In a recent doctoral dissertation, McCarty examined the effects of promoting and not promoting developmentally young… kindergarten children. Her study is one of the few to look at the effects of nonpromotion over a long time interval. McCarty found that after eight years the nonpromoted youngsters were significantly ahead of the promoted in peer acceptance, classroom adjustment, and academic achievement. It is reasonable to assume that the nonpromoted had acquired a healthier sense of industry than the promoted.

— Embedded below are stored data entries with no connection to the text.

(* ===== verification/Klesis.v ===== *)
(** * SMS and AT codecs ([crates/klesis-core/src])

    The codecs the kernel's telephony shares with the daemon: the GSM 7-bit
    alphabet with its septet packing ([gsm7.rs]), hexadecimal ([hex.rs]), packed
    decimal addresses ([bcd_address.rs]), the bounds-checked reader
    ([cursor.rs]), the user-data header and the classification of covert
    messages ([udh.rs]) and the lines a modem answers ([at_response.rs]).

    A byte is an integer below 256; a [char] is its code point. A [&str] that
    is read through [chars()] is its list of characters; one that is read as
    bytes, and every string of ASCII characters the codecs build, is its list
    of bytes. Lengths and offsets are [usize] of 32 bits. *)

From S2P Require Import Prelude Machine.
From Stdlib Require Import ZArith.
Open Scope Z_scope.

(** ** Fallible code *)

Notation "'let?' x := m 'in' k" := (match m with Ok x => k | Err e => Err e end)
  (at level 10, x name, m at level 100, k at level 200).

(** A [for] loop whose body may leave the function with an error. *)
Fixpoint try_fold {S A E} (f : S -> A -> result S E) (l : list A) (s : S) : result S E :=
  match l with
  | [] => Ok s
  | x :: l => let? s := f s x in try_fold f l s
  end.

Lemma try_fold_app {S A E} (f : S -> A -> result S E) l k s :
  try_fold f (l ++ k) s = let? s := try_fold f l s in try_fold f k s.
Proof. revert s. induction l as [|x l IH]; intros s; cbn; [done|]. by destruct (f s x). Qed.

(** [usize::saturating_add], [saturating_mul] and [div_ceil]. *)
Definition sat32 (z : Z) : Z := Z.min z (2 ^ 32 - 1).
Definition div_ceil (a b : Z) : Z := (a + b - 1) / b.

Inductive CoreError :=
  | Gsm7Encode (codepoint : Z)
  | Gsm7Truncated (septet : Z)
  | Gsm7DanglingEscape
  | BcdInvalidDigit (nibble : Z)
  | AddressTooLong (digits : Z)
  | HexInvalid (offset : Z)
  | Truncated (offset : Z).
Lemma encode_bcd_address_cases number :
  match encode_bcd_address number with
  | Ok addr => exists toa bcd, addr = Z.of_nat (length (digits_of number)) :: toa :: bcd /\
      bcd_address.encode_bcd_address number = Ok (toa, bcd)
  | Err e => e = NumberTooLong /\ 20 < Z.of_nat (length (digits_of number)) \/
      e = PduDecode /\ ~ Forall is_digit (digits_of number)
  end.
Proof.
  unfold encode_bcd_address. fold (digits_of number). cbv zeta. destruct (_ <? _) eqn:El; bool_hyps; [by left|].
  destruct (bcd_address.encode_bcd_address number) as [[toa bcd]|e] eqn:E.
  - exists toa, bcd. unfold wrap8. rewrite Z.mod_small by (unfold MAX_NUMBER_DIGITS in El; lia). done.
  - right. unfold bcd_address.encode_bcd_address in E.
    assert (match bcd_address.strip_plus number with Some rest => (bcd_address.TOA_INTERNATIONAL, rest) | None => (0x81, number) end =
      (match bcd_address.strip_plus number with Some _ => bcd_address.TOA_INTERNATIONAL | None => 0x81 end, digits_of number)) as Hd
      by (unfold digits_of; by destruct (bcd_address.strip_plus number)).
    rewrite Hd in E. clear Hd. set (digits := digits_of number) in *. clearbody digits.
    unfold bcd_address.pack_bcd_digits in E. rewrite bcd_address.nibble_loop in E. destruct (List.find _ _) as [b|] eqn:Ef.
    + injection E as <-. split; [done|]. apply List.find_some in Ef as [Hin Hb]. apply list_elem_of_In in Hin.
      rewrite Forall_forall. intros Hall. specialize (Hall b Hin). unfold bcd_address.is_ascii_digit in Hb. cbn in Hall. lia.
    + cbn [app] in E. rewrite length_fmap in E. unfold bcd_address.MAX_ADDRESS_DIGITS, MAX_NUMBER_DIGITS in *.
      by rewrite (proj2 (Z.ltb_ge _ _)) in E.
Qed.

Again, this is attributable to the exposure of the promoted youngsters to formal instruction before they left the manipulative and fundamental learning mode.

There is growing evidence that while symbolic and derived instruction has positive short-term effects, it may also have negative long-term results. In one of the most carefully conducted experiments of its kind, "The Louisville experiment 1983,” the investigators compared the short- and long-term effects of four different preschool programs. Two programs used didactic (symbolic-derived) curricula, whereas the other two employed age-appropriate (manipulative-fundamental) materials. Although the children who participated in the didactic programs made short-term gains, these were not maintained. When the children were followed up at eighth grade, boys from the age-appropriate programs had a twelve-month advantage in reading and a ten-month advantage in math compared to boys from the didactic programs. The effects were not the same for girls; by eighth grade, girls from the didactic programs performed slightly better in both reading and math than did girls from age-appropriate programs. For boys in particular, then, the immediate gains of didactic programs are apparently purchased at the price of long-term losses.